La décadence moghole à la mort d’Awrangzīb (ou Aurangzeb) [1707] et l’affaiblissement des Séfévides d’Iran au temps de Chāh Ḥusayn (1694-1722) rendent leur liberté d’action aux remuantes tribus afghanes. En 1707, Mīr Ways, chef de la tribu Rhalzay (ou Ghalzay, ou Rhilzay) de Kandahar, se révolte contre Chāh Ḥusayn et se déclare indépendant. Après sa mort, son fils Maḥmūd chāh prend Kermān (1720) et Ispahan (1722), dépose le dernier séfévide et règne sur tout l’Iran. Mais c’est pour les Rhalzays une tâche d’autant plus au-dessus de leurs forces que leurs arrières sont mal assurés en Afghānistān et qu’ils doivent affronter, en Iran, le mouvement national de Nādir chāh. Achraf, successeur de Maḥmūd, est tué en 1729 ; Kandahar et Kaboul sont prises en 1738 par Nādir chāh, qui entre peu après en Inde (1739). Triomphe remarquable, mais éphémère ! Quand Nādir chāh tombe sous les coups d’un régicide, un de ses officiers afghans, Aḥmad khān (1747-1773), se proclame chāh à Kandahar.


Les Durrānīs

Les succès d’Aḥmad chāh, surnommé Durr-i Durrān (« la Perle des perles »), lui permettent de fonder la première dynastie afghane indépendante des Temps modernes, celle des Durranīs. Comme ses ancêtres, Aḥmad intervient à plusieurs reprises en Inde (1747, 1749, 1752). En 1761, il remporte une victoire décisive sur l’armée marathe. Son héritier Tīmūr chāh (1773-1793) recueille un empire vaste mais fragile, transplante sa capitale de Kandahar à Kaboul, laisse la paix à son peuple pendant vingt ans. À sa mort, ses fils et les féodaux se disputent le pouvoir. Dès 1800, Zamān chāh est renversé par son frère Maḥmūd, aveuglé et mis en prison. À Peshāwar, Chudjā‘al-Mulk se dresse contre Maḥmūd, prend Kaboul (1803) et délivre l’infirme. Suit une période confuse à l’issue de laquelle Chudjā‘ s’enfuit en Inde (1809). Maḥmūd remonte sur le trône. Chassé de nouveau par l’insurrection de Dūst Muḥammad (1818), il s’enferme dans Harāt, qu’il tient jusqu’à sa mort, en 1829.


La dynastie des Muḥammadzays

Dūst Muḥammad gouverne d’abord au nom de souverains fantoches, puis, en 1838, à Kaboul, il se fait proclamer émir, fondant la dynastie des Muḥammadzays, ou Bārakzays.

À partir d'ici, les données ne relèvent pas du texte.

Lemma extract_settings_cases (run_options : pyval) (names : list string) :
  forall acc, dict_wf acc ->
  (forallb (has_attr run_options) names = true /\
   exists d, extract_settings run_options acc names = Ok d /\ dict_wf d /\
     forall k, (forall p, p ∈ names -> String.prefix (p +:+ "_") k = false) ->
               dict_get (PyStr k) d = dict_get (PyStr k) acc)
  \/ (forallb (has_attr run_options) names = false /\
      extract_settings run_options acc names = Raise AttributeError).
Proof.
  induction names as [|n names IH]; intros acc Hacc; simpl.
  - left. split; [reflexivity|]. exists acc. auto.
  - unfold extract_setting. destruct (has_attr run_options n) eqn:E; simpl.
    + apply has_attr_true in E as [s ->]. simpl.
      destruct (get_attributes_spec s) as (sd & -> & Ws & _). simpl.
      set (acc' := dict_update acc (prefixed (n +:+ "_") sd)).
      assert (Hacc' : dict_wf acc').
      { apply update_wf; [apply prefixed_is_wf | assumption]. }
      destruct (IH acc' Hacc') as [[-> (d & -> & Hd & Hget)] | [-> ->]]; [left | right; auto].
      split; [reflexivity|]. exists d. split; [reflexivity | split; [assumption|]].
      intros k Hk. rewrite Hget.
      * unfold acc'. rewrite dict_get_update by apply prefixed_is_wf.
        rewrite prefixed_map by assumption.
        rewrite dict_get_rename_other; [reflexivity|].
        apply Hk, elem_of_cons. now left.
      * intros p Hp. apply Hk, elem_of_cons. now right.
    + right. split; [reflexivity|]. apply has_attr_false in E. now rewrite E.
Qed.

(** ** The default factory *)

Lemma keeps_log_bind {A B : Type} (m : M A) (k : A -> M B) :
  keeps_log m -> (forall a, keeps_log (k a)) -> keeps_log (m ≫= k).
Proof.
  intros Hm Hk w r w'. unfold mbind, M_bind.
  destruct (m w) as [[a|e|] w1] eqn:E; intros H.
  - rewrite (Hk a _ _ _ H). eapply Hm, E.
  - injection H as <- <-. eapply Hm, E.
  - injection H as <- <-. eapply Hm, E.
Qed.

Lemma keeps_log_lift {A : Type} (r : result A) : keeps_log (lift r).
Proof. intros w r' w' [= _ <-]. reflexivity. Qed.

Lemma keeps_log_ret {A : Type} (a : A) : keeps_log (mret a : M A).
Proof. intros w r' w' [= _ <-]. reflexivity. Qed.

Lemma keeps_log_print (line : string) : keeps_log (print line).
Proof. intros w r' w' [= _ <-]. reflexivity. Qed.

Lemma keeps_log_print_attribute (run_options : pyval) (n : string) :
  keeps_log (print_attribute run_options n).
Proof.
  apply keeps_log_bind; [apply keeps_log_lift | intros a; apply keeps_log_print].
Qed.

Lemma keeps_log_flatten (run_options : pyval) : keeps_log (flatten run_options).
Proof.
  intros w r w'. rewrite flatten_run.
  destruct (extract run_options); intros [= _ <-]; reflexivity.
Qed.

Create HintDb frame discriminated.

#[local] Hint Resolve keeps_log_lift keeps_log_ret keeps_log_print
  keeps_log_print_attribute keeps_log_flatten : frame.

Lemma keeps_log_get_default (run_options : pyval) :
  keeps_log (get_default_stats_writers run_options).
Proof.
  unfold get_default_stats_writers.
  repeat (apply keeps_log_bind; [auto with frame | intros ?]).
  auto with frame.
Qed.

Lemma print_attribute_run (run_options : pyval) (n : string) (w : world) :
  (exists a w', getattr run_options n = Ok a /\ print_attribute run_options n w = (Ok tt, w'))
  \/ (getattr run_options n = Raise AttributeError /\
      print_attribute run_options n w = (Raise AttributeError, w)).
Proof.
  unfold print_attribute, mbind, M_bind, lift.
  destruct (getattr_cases run_options n) as [[a ->] | ->]; [left | right]; eauto.
Qed.

(** What a successful run of the default factory looks like. *)
Lemma get_default_Ok (run_options : pyval) (w w' : world) (l : list StatsWriter) :
  get_default_stats_writers run_options w = (Ok l, w') ->
  exists checkpoint_settings write_path resume clear_past_data config w0,
    getattr run_options "checkpoint_settings" = Ok checkpoint_settings /\
    getattr checkpoint_settings "write_path" = Ok write_path /\
    getattr checkpoint_settings "resume" = Ok resume /\
    py_not resume = Ok clear_past_data /\
    flatten run_options w0 = (Ok config, w') /\
    l = [ TensorboardWriter write_path clear_past_data hidden_keys;
          GaugeWriter; ConsoleWriter; WandbWriter config ].
Proof.
  unfold get_default_stats_writers. intros H.
  apply bind_Ok in H as (cs & w1 & [Hcs ->]%lift_Ok & H).
  do 6 apply bind_Ok in H as (? & ? & _ & H).
  apply bind_Ok in H as (config & w0 & Hflat & H).
  apply bind_Ok in H as (p & ? & [Hp ->]%lift_Ok & H).
  apply bind_Ok in H as (r & ? & [Hr ->]%lift_Ok & H).
  apply bind_Ok in H as (c & ? & [Hc ->]%lift_Ok & H).
  injection H as <- <-.
  exists cs, p, r, c, config. eauto 10.
Qed.
(** X12: on a model that is ready for the round trip, [parallelize]
    succeeds on every rank and leaves every module with its name and its
    weight and bias objects, and with this class: the input embedding is
    a [VocabParallelEmbedding]; a column-parallel module is a
    [ColumnParallelLinear] and a row-parallel one a [RowParallelLinear];
    a module outside the mapping that shares the table of the input
    embedding and is not of an embedding class is a
    [ColumnParallelLinear]; every other module keeps its class. Whenever
    the class has changed, the class the module had is on record in its
    attribute [orig_module]. *)
Theorem parallelize_sets_module_classes {A : Type}
    (tp : TensorParallelMapping) (W : Z) (m : Model A) (e : nat) (en : string)
    (emb : Module) (w0 : nat) (r : nat) (i : nat) (nm : string) (md : Module) :
  RoundTrip.round_trip_ready tp W m = true ->
  (r < Z.to_nat W)%nat ->
  input_embeddings m = Some e ->
  named_modules m !! e = Some (en, emb) ->
  weight emb = Ref w0 ->
  named_modules m !! i = Some (nm, md) ->
  exists m' md',
    TensorParallelEngine1D.parallelize (engine_of tp W (Z.of_nat r)) m
    = (Ok tt, m') /\
    named_modules m' !! i = Some (nm, md') /\
    weight md' = weight md /\ bias md' = bias md /\
    cls md'
    = (if decide (i = e) then VocabParallelEmbedding
       else match RoundTrip.kind_of tp nm with
            | Some kd => Sharded.parallel_class kd
            | None =>
                if TensorParallelEngine1D.is_tied_head md w0
                then ColumnParallelLinear
                else cls md
            end) /\
    (cls md' <> cls md ->
     attrs md' !! "orig_module" = Some (VClass (cls md))).
Proof.
  intros Hready Hr He Hemb Hw0 Hi.
  destruct (ready_rank tp W m e en emb w0 r Hready Hr He Hemb Hw0)
    as (m_r & _ & Hrun & (_ & _ & Hmods & _) & _).
  destruct (Hmods _ _ _ Hi)
    as (md' & Hi' & (Hw & Hb & _) & Hok & Hcle & Hsl & Hcls & _).
  destruct (round_trip_ready_inv tp W m Hready)
    as (_ & _ & _ & _ & e' & en' & emb' & w0' & p0 & He' & Hemb' & Hw0'
        & Hplan & _).
  rewrite He in He'. injection He' as <-.
  rewrite Hemb in Hemb'. injection Hemb' as <- <-.
  rewrite Hw0 in Hw0'. injection Hw0' as <-.
  exists m_r, md'. split; [exact Hrun|]. split; [exact Hi'|].
  split; [exact Hw|]. split; [exact Hb|].
  destruct (decide (i = e)) as [->|Hne].
  { rewrite Hi in Hemb. injection Hemb as -> ->.
    split; [by destruct (Hcle eq_refl)|]. intros _.
    pose proof (Hok Hw0) as Ho. unfold Sharded.orig_ok in Ho.
    by rewrite decide_True in Ho. }
  destruct (RoundTrip.kind_of tp nm) as [kd|] eqn:Ekd.
  { destruct (Hsl kd eq_refl) as (_ & _ & Ho & Hcl). by split. }
  unfold TensorParallelEngine1D.is_tied_head.
  destruct (decide (weight md = Ref w0)) as [Hw'|Hw'].
  - rewrite bool_decide_eq_true_2 by done.
    pose proof (Hok Hw') as Ho. unfold Sharded.orig_ok in Ho.
    rewrite decide_False in Ho by done.
    destruct (isinstance_Embedding (cls md)) eqn:Ee.
    + simpl. split; [done|]. intros Hc. by destruct Hc.
    + destruct Ho as [Ho Hcl]. split; [|done].
      rewrite Hcl. destruct (cls md); done.
  - rewrite bool_decide_eq_false_2 by done. simpl.
    split; [by apply Hcls|]. intros Hc. by destruct Hc; apply Hcls.
Qed.

Lemma parallelize_sets_module_classes_witness :
  exists m' md',
    TensorParallelEngine1D.parallelize
      (engine_of Sample.mapping 2 (Z.of_nat 1)) Sample.model
    = (Ok tt, m') /\
    named_modules m' !! 5%nat = Some ("lm_head", md') /\
    weight md' = Ref 0%nat /\ bias md' = IsNone /\
    cls md' = ColumnParallelLinear /\
    (cls md' <> Linear ->
     attrs md' !! "orig_module" = Some (VClass Linear)).
Proof.
  apply (parallelize_sets_module_classes Sample.mapping 2 Sample.model
           1%nat "wte"
           (Examples.mk_module Embedding (Ref 0%nat) Absent
              [("num_embeddings", VInt 4)]) 0%nat 1%nat 5%nat "lm_head"
           (Examples.mk_module Linear (Ref 0%nat) IsNone [])).
  - vm_compute. reflexivity.
  - vm_compute. lia.
  - reflexivity.
  - reflexivity.
  - reflexivity.
  - reflexivity.
Defined.

(** * The layers of a parallelized model *)

Section Held.
Context {A : Type}.
Variables (tp : TensorParallelMapping) (W : Z) (m : Model A).
Variables (e w0 r : nat) (m_r : Model A).
Hypothesis Hplan : NoDup (Sharded.full_plan tp W w0 (named_modules m)).*1.
Hypothesis Hafter : Sharded.after_parallelize tp W m e w0 r m_r.
Implicit Types (md : Module).

Notation plan := (Sharded.full_plan tp W w0 (named_modules m)).

(** Of an object of the plan the rank holds its shard. *)
Lemma held_cut p F d pp :
  (p, (F, d)) ∈ plan -> store m !! p = Some pp ->
  exists pp', store m_r !! p = Some pp' /\
              data pp' = Closed.shard (Z.to_nat F) (Z.to_nat W) r d (data pp).
Proof.
  intros Hin Hpp. destruct Hafter as (_ & _ & _ & Hdat).
  pose proof (Hdat p) as Hd. unfold RoundTrip.dat in Hd at 2.
  rewrite Hpp in Hd. simpl in Hd. rewrite (expected_in W r _ p F d) in Hd by done.
  by apply dat_Some in Hd.
Qed.

(** Every other object is held whole. *)
Lemma held_whole p pp :
  p ∉ plan.*1 -> store m !! p = Some pp ->
  exists pp', store m_r !! p = Some pp' /\ data pp' = data pp.
Proof.
  intros Hin Hpp. destruct Hafter as (_ & _ & _ & Hdat).
  pose proof (Hdat p) as Hd. unfold RoundTrip.dat in Hd at 2.
  rewrite Hpp in Hd. simpl in Hd. rewrite expected_not_in in Hd by done.
  by apply dat_Some in Hd.
Qed.

Lemma entry_in_plan i nm md x :
  named_modules m !! i = Some (nm, md) ->
  x ∈ RoundTrip.entries tp W (nm, md) -> x ∈ plan.
Proof.
  intros Hi Hx. unfold Sharded.full_plan. right.
  by eapply entries_in_plan.
Qed.

(** The weight of a column- or row-parallel module. *)
Lemma weight_of_cut i nm md md' kd wfull :
  named_modules m !! i = Some (nm, md) ->
  weight md' = weight md ->
  RoundTrip.kind_of tp nm = Some kd ->
  Layer.weight_of m md = Some wfull ->
  Layer.weight_of m_r md'
  = Some (Closed.shard (Z.to_nat (RoundTrip.fusion_of tp W kd nm md))
            (Z.to_nat W) r (RoundTrip.slice_dim tp kd nm) wfull).
Proof.
  intros Hi Hw' Hkd Hw.
  destruct (weight_of_inv m md wfull Hw) as (w & pw & Hwr & Hpw & <-).
  destruct (held_cut w (RoundTrip.fusion_of tp W kd nm md)
              (RoundTrip.slice_dim tp kd nm) pw) as (pw' & Hpw' & Hdata);
    [|done|].
  { apply (entry_in_plan i nm md); [done|].
    unfold RoundTrip.entries. simpl. rewrite Hkd, Hwr.
    apply elem_of_app. left. left. }
  unfold Layer.weight_of. by rewrite Hw', Hwr, Hpw', <- Hdata.
Qed.

(** The bias of a column-parallel module. *)
Lemma bias_of_cut i nm md md' bfull :
  named_modules m !! i = Some (nm, md) ->
  bias md' = bias md ->
  RoundTrip.kind_of tp nm = Some RoundTrip.Column ->
  Layer.bias_of m md = Some bfull ->
  Layer.bias_of m_r md'
  = Some (Closed.shard
            (Z.to_nat (RoundTrip.fusion_of tp W RoundTrip.Column nm md))
            (Z.to_nat W) r 0 <$> bfull).
Proof.
  intros Hi Hb' Hkd Hb. unfold Layer.bias_of in *. rewrite Hb'.
  destruct (bias md) as [| |b] eqn:Eb; [done|by injection Hb as <-|].
  apply fmap_Some in Hb as (pb & Hpb & ->).
  destruct (held_cut b (RoundTrip.fusion_of tp W RoundTrip.Column nm md) 0 pb)
    as (pb' & Hpb' & Hdata); [|done|].
  { apply (entry_in_plan i nm md); [done|].
    unfold RoundTrip.entries. simpl. rewrite Hkd, Eb.
    apply elem_of_app. right. left. }
  rewrite Hpb'. simpl. by rewrite Hdata.
Qed.

(** A bias that is not cut. *)
Lemma bias_of_whole md md' bfull :
  bias md' = bias md ->
  (forall b, bias md = Ref b -> b ∉ plan.*1) ->
  Layer.bias_of m md = Some bfull ->
  Layer.bias_of m_r md' = Some bfull.
Proof.
  intros Hb' Hout Hb. unfold Layer.bias_of in *. rewrite Hb'.
  destruct (bias md) as [| |b] eqn:Eb; [done|done|].
  apply fmap_Some in Hb as (pb & Hpb & ->).
  destruct (held_whole b pb (Hout b eq_refl) Hpb) as (pb' & Hpb' & Hdata).
  rewrite Hpb'. simpl. by rewrite Hdata.
Qed.

(** The weight of a module that shares the table of the input
    embedding. *)
Lemma weight_of_table md md' wfull :
  weight md' = weight md ->
  weight md = Ref w0 ->
  Layer.weight_of m md = Some wfull ->
  Layer.weight_of m_r md' = Some (Closed.shard 1 (Z.to_nat W) r 0 wfull).
Proof.
  intros Hw' Hw0 Hw. unfold Layer.weight_of in *. rewrite Hw', Hw0 in *.
  apply fmap_Some in Hw as (pw & Hpw & ->).
  destruct (held_cut w0 1 0 pw) as (pw' & Hpw' & Hdata); [by left|done|].
  rewrite Hpw'. simpl. by rewrite Hdata.
Qed.

End Held.

Section Ranks.
Context {A : Type}.
Implicit Types (m : Model A).

Lemma parallelize_all_length tp W m :
  length (parallelize_all tp W m).*2 = Z.to_nat W.
Proof. by rewrite parallelize_all_seq, !length_fmap, length_seq. Qed.
(** * Route assembly and maneuver-override resolution

    A shallow embedding of [include/engine/api/route_api.hpp]
    (class [RouteAPI]: [MakeResponse], [MakeGeometry], [GetAnnotations],
    [MakeRoute]) and the properties of the route document it builds.

    Conventions of the embedding:
    - [std::vector] is a [list]; an iterator is an index into it;
    - indexing a vector out of range, or forming an iterator range
      outside a vector, is undefined behaviour in the source: the functions
      below return [None] there, and [Some] result otherwise;
    - [util::json::Object] (a string-keyed map) is a [gmap string Value];
    - functions and types of headers outside this translation unit are
      fields of the classes [Double], [Foreign], [DataFacade], [Guidance]
      and [JsonFactory];
    - [BOOST_ASSERT] expands to nothing in release builds; the asserted
      conditions are recorded next to the definitions that carry them;
    - the diagnostic text [MakeRoute] writes to [std::cout] is not part of
      the returned document; only the vector accesses of that loop are kept. *)

From Stdlib Require Import NArith ZArith.
From stdpp Require Import gmap strings list fin_maps.

(** ** Numbers of the platform *)

(** [double] and the operations [MakeRoute] applies to it
    ([/], [*], [std::round], [util::json::clamp_float], integer conversion). *)
Class Double := {
  double : Type;
  double_div : double → double → double;
  double_mul : double → double → double;
  double_round : double → double;
  double_ten : double;
  clamp_float : double → double;
  double_of_uint : N → double;
}.

(** ** JSON values ([util/json_container.hpp]) *)

Module json.
Section Value.
Context `{Double}.

#[warnings="-register-all"] Inductive Value :=
    | String (value : string)
    | Number (value : double)
    | Object (values : gmap string Value)
    | Array (values : list Value)
    | True
    | False
    | Null.
End Value.
End json.

(** ** Identifiers and coordinates *)

Definition NodeID := N.
Definition OSMNodeID := N.
Definition DatasourceID := N.

Record Coordinate := { lon : Z; lat : Z }.

#[global] Instance Coordinate_eq_dec : EqDecision Coordinate.
Proof. solve_decision. Defined.

Module SegmentID.
Record t := { id : NodeID; enabled : bool }.
End SegmentID.

(** ** Request parameters ([engine/api/route_parameters.hpp]) *)

Module RouteParameters.

Inductive GeometriesType := Polyline | Polyline6 | GeoJSON.
Inductive OverviewType := Simplified | Full | False_.
(** * cloudwatch_dump: discovery, batched query and correlation pipeline

    A shallow embedding of [cloudwatch_dump.py].  Python values are a small
    universe [pyval]; exceptions are values of [exn]; code that talks to the
    metrics provider, the file system or the terminal runs in a monad [M]
    that threads the state of the outside world, records every externally
    visible event and propagates the first exception raised. *)

From Stdlib Require Import ZArith Lia Ascii String DecimalString DecimalNat.
From stdpp Require Import base option list strings.

Set Warnings "-register-all".
Local Open Scope Z_scope.

(** ** Python values and exceptions *)

(** The values the program handles: [None], integers, strings, datetimes
    (an instant, see below), lists and dicts.  A dict keeps its items in
    insertion order, as Python's does; lookup takes the first item with the
    key. *)
Inductive pyval : Type :=
  | PNone
  | PInt (z : Z)
  | PStr (s : string)
  | PDate (t : Z)
  | PList (l : list pyval)
  | PDict (d : list (string * pyval)).

Inductive exn : Type :=
  | TypeError
  | ValueError
  | KeyError (key : string)
  | IndexError
  | AttributeError (attr : string)
  | OverflowError
  | ZeroDivisionError
  | OSError
  | ClientError (msg : string)
  | Exception (msg : string).

(** The outcome of running a piece of Python: a value, or an exception. *)
Inductive result (A : Type) : Type :=
  | Ok (a : A)
  | Err (e : exn).
Arguments Ok {A} a.
Arguments Err {A} e.

Global Instance result_ret : MRet result := fun A a => Ok a.
Global Instance result_bind : MBind result := fun A B k r =>
  match r with
  | Ok a => k a
  | Err e => Err e
  end.

(** [bool(v)] *)
Definition truthy (v : pyval) : bool :=
  match v with
  | PNone => false
  | PInt z => negb (z =? 0)
  | PStr s => negb (String.eqb s "")
  | PDate _ => true
  | PList l => negb (Nat.eqb (length l) 0)
  | PDict d => negb (Nat.eqb (length d) 0)
  end.

Fixpoint assoc (k : string) (d : list (string * pyval)) : option pyval :=
  match d with
  | [] => None
  | (k', v) :: d' => if String.eqb k k' then Some v else assoc k d'
  end.

(** [v.get(k)]: only dicts have the method. *)
Definition py_get (v : pyval) (k : string) : result pyval :=
  match v with
  | PDict d => Ok (default PNone (assoc k d))
  | _ => Err (AttributeError "get")
  end.

(** [v[k]] with a string key [k]. *)
Definition py_getitem (v : pyval) (k : string) : result pyval :=
  match v with
  | PDict d => match assoc k d with
               | Some x => Ok x
               | None => Err (KeyError k)
               end
  | _ => Err TypeError
  end.

(** [v.name] for an attribute that is not a method of the builtin types:
    no value of the universe carries one. *)
Definition py_getattr (v : pyval) (name : string) : result pyval :=
  Err (AttributeError name).

Fixpoint chars (s : string) : list pyval :=
  match s with
  | EmptyString => []
  | String c s' => PStr (String c EmptyString) :: chars s'
  end.

(** The elements [list(v)] and [enumerate(v)] iterate over. *)
Definition py_iter (v : pyval) : result (list pyval) :=
  match v with
  | PList l => Ok l
  | PStr s => Ok (chars s)
  | PDict d => Ok ((fun kv => PStr (fst kv)) <$> d)
  | PNone | PInt _ | PDate _ => Err TypeError
  end.

(** [l[i]] for a list [l] and an index [i >= 0]. *)
Definition list_getitem {A} (l : list A) (i : nat) : result A :=
  match l !! i with
  | Some x => Ok x
  | None => Err IndexError
  end.

Fixpoint enumerate_from {A} (k : nat) (l : list A) : list (nat * A) :=
  match l with
  | [] => []
  | x :: l' => (k, x) :: enumerate_from (S k) l'
  end.

Definition enumerate {A} (l : list A) : list (nat * A) := enumerate_from 0 l.

(** [str.lower] for a string of ASCII characters: the letters [A] to [Z] are
    lowered, every other character is kept.  On such strings this is what
    Python computes; Python also lowers the cased letters outside ASCII,
    which [lower] keeps, so what is stated about lowered statistics is
    stated for ASCII statistics ([is_ascii] below), as the names of the
    provider's statistics are. *)
Definition lower_char (c : ascii) : ascii :=
  let n := nat_of_ascii c in
  if (Nat.leb 65 n && Nat.leb n 90)%bool then ascii_of_nat (n + 32) else c.

Fixpoint lower (s : string) : string :=
  match s with
  | EmptyString => EmptyString
  | String c s' => String (lower_char c) (lower s')
  end.

(** The strings all of whose characters are ASCII (code below 128). *)
Definition is_ascii_char (c : ascii) : bool := Nat.ltb (nat_of_ascii c) 128.

Fixpoint is_ascii (s : string) : bool :=
  match s with
  | EmptyString => true
  | String c s' => is_ascii_char c && is_ascii s'
  end.

(** [str(n)] for a natural number, as the f-string of the ids formats the
    index. *)
Definition str_of_nat (n : nat) : string := NilEmpty.string_of_uint (Nat.to_uint n).

(** ** Dates and durations

    An instant is a count of microseconds since [datetime.min]; a duration
    ([timedelta]) is a count of microseconds. *)

Definition us_per_minute : Z := 60000000.
Definition us_per_day : Z := 86400000000.
Definition max_days : Z := 999999999.
Definition datetime_end : Z := 3652059 * us_per_day.

(** [timedelta(minutes=m)]: refused when the days fall outside
    [-999999999, 999999999]. *)
Definition timedelta_minutes (m : Z) : result Z :=
  let days := m / 1440 in
  if ((- max_days <=? days) && (days <=? max_days))%bool
  then Ok (m * us_per_minute)
  else Err OverflowError.

(** [t + d] and [t - d] on a datetime: the result stays within years 1..9999. *)
Definition datetime_check (t : Z) : result Z :=
  if ((0 <=? t) && (t <? datetime_end))%bool then Ok t else Err OverflowError.
Definition datetime_add (t d : Z) : result Z := datetime_check (t + d).
Definition datetime_sub (t d : Z) : result Z := datetime_check (t - d).

(** Modelled from the spec: [RichDateTime.from_datetime] of the module [util],
    which is not part of the sources.  The spec has both bounds of the window
    converted to UTC-normalized values; the conversion keeps the instant. *)
Definition from_datetime (t : Z) : Z := t.

(** [RichDateTime.strptime] and the operator [%] of [RichDateTime] belong to
    the module [util], which is not part of the sources: the resolver takes
    them as a parameter. *)
Record util_module : Type := {
  strptime : string -> result Z;
  rdt_mod : Z -> Z -> result Z
}.

(** [get_time_range(time_str, interval)], with the reading [now] of the clock
    ([RichDateTime.now()]) made an argument. *)
Definition get_time_range (U : util_module) (now : Z) (time_str : pyval) (interval : Z)
  : result (Z * Z) :=
  d ← timedelta_minutes interval;
  t ← (if truthy time_str then
         match time_str with
         | PStr s => strptime U s
         | _ => Err TypeError
         end
       else
         b ← rdt_mod U now d;
         t' ← datetime_sub b d;
         Ok (from_datetime t'));
  e ← datetime_add t d;
  Ok (t, from_datetime e).

(** *** The missing [util] module, from the spec *)

Definition is_digit (c : ascii) : bool :=
  let n := nat_of_ascii c in (Nat.leb 48 n && Nat.leb n 57)%bool.

Fixpoint digits (s : string) : option (list Z) :=
  match s with
  | EmptyString => Some []
  | String c s' =>
      if is_digit c
      then cons (Z.of_nat (nat_of_ascii c) - 48) <$> digits s'
      else None
  end.

Definition number (ds : list Z) : Z := fold_left (fun a d => 10 * a + d) ds 0.

Definition is_leap (y : Z) : bool :=
  ((y mod 4 =? 0) && (negb (y mod 100 =? 0) || (y mod 400 =? 0)))%bool.

Definition days_before_year (y : Z) : Z :=
  let p := y - 1 in p * 365 + p / 4 - p / 100 + p / 400.

Definition days_in_month (y m : Z) : Z :=
  if m =? 2 then (if is_leap y then 29 else 28)
  else if ((m =? 4) || (m =? 6) || (m =? 9) || (m =? 11))%bool then 30 else 31.

Fixpoint days_before_month (y : Z) (m : nat) : Z :=
  match m with
  | O => 0
  | S m' => days_before_month y m' + days_in_month y (Z.of_nat m)
  end.

(** Microseconds from [datetime.min] to the given minute of the calendar. *)
Definition instant_of (y m d h mi : Z) : Z :=
  (days_before_year y + days_before_month y (Z.to_nat (m - 1)) + (d - 1)) * us_per_day
  + (h * 60 + mi) * us_per_minute.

Pour la première fois depuis longtemps, les Afghans ne vont plus consacrer tous leurs efforts à l’Inde. L’abandon du Cachemire, de Multān, de Peshāwar (prise par les Sikhs de Ranjit Singh, 1834) va, en fait, fortifier leur pays. Celui-ci en a grand besoin, étant alors pris, comme un État tampon, entre les impérialismes anglais et russe. La rivalité coloniale de Londres et de Moscou va avoir une grande influence sur les conditions de vie et la configuration de l’État afghan moderne. Pour les Britanniques, il s’agit de protéger la route des Indes. Dūst Muḥammad ayant fait des démarches auprès des Russes, la Compagnie des Indes envahit l’Afghānistān, chasse le légitime souverain à Bukhārā (Boukhara) avant de l’emmener captif à Calcutta, installe au pouvoir Chudjā‘ (1839). Les résultats de cette intervention sont une insurrection populaire, l’assassinat de Chudjā‘, le meurtre de sir Alexander Burnes, la destruction de l’armée d’occupation (1842). Revenus en force, les Anglais ne voient pas d’autre solution que de rétablir Dūst Muḥammad en le forçant à suivre une politique d’amitié avec eux (interrompue en 1849, lors de la révolte des Sikhs). Les Afghans y gagnent de pouvoir repousser une tentative d’invasion iranienne (1863). Le cinquième fils de Dūst Muḥammad, Chīr‘Alī, met cinq ans à affirmer son autorité (1863-1868). Tour à tour il se tourne vers les Russes et vers les Anglais pour obtenir des garanties (conférence d’Ambāla, 1869). Finalement l’arrivée d’un émissaire du tsar à Kaboul et la concentration de forces russes à Tachkent incitent les Anglais à entreprendre une deuxième guerre afghane (1878) ; Chīr‘Alī, en fuite, meurt en 1879 et c’est en vain que son fils Muḥammad Ya‘qūb (Ya‘qūb khān) traite avec les vainqueurs à Gandamak. Soulèvements, massacres retardent les négociations qui n’aboutissent qu’avec un neveu de Chīr‘Alī, ‘Abd al-Raḥmān (1880-1901), obligé d’accepter que les frontières soient fixées suivant la « ligne Durand » (1893).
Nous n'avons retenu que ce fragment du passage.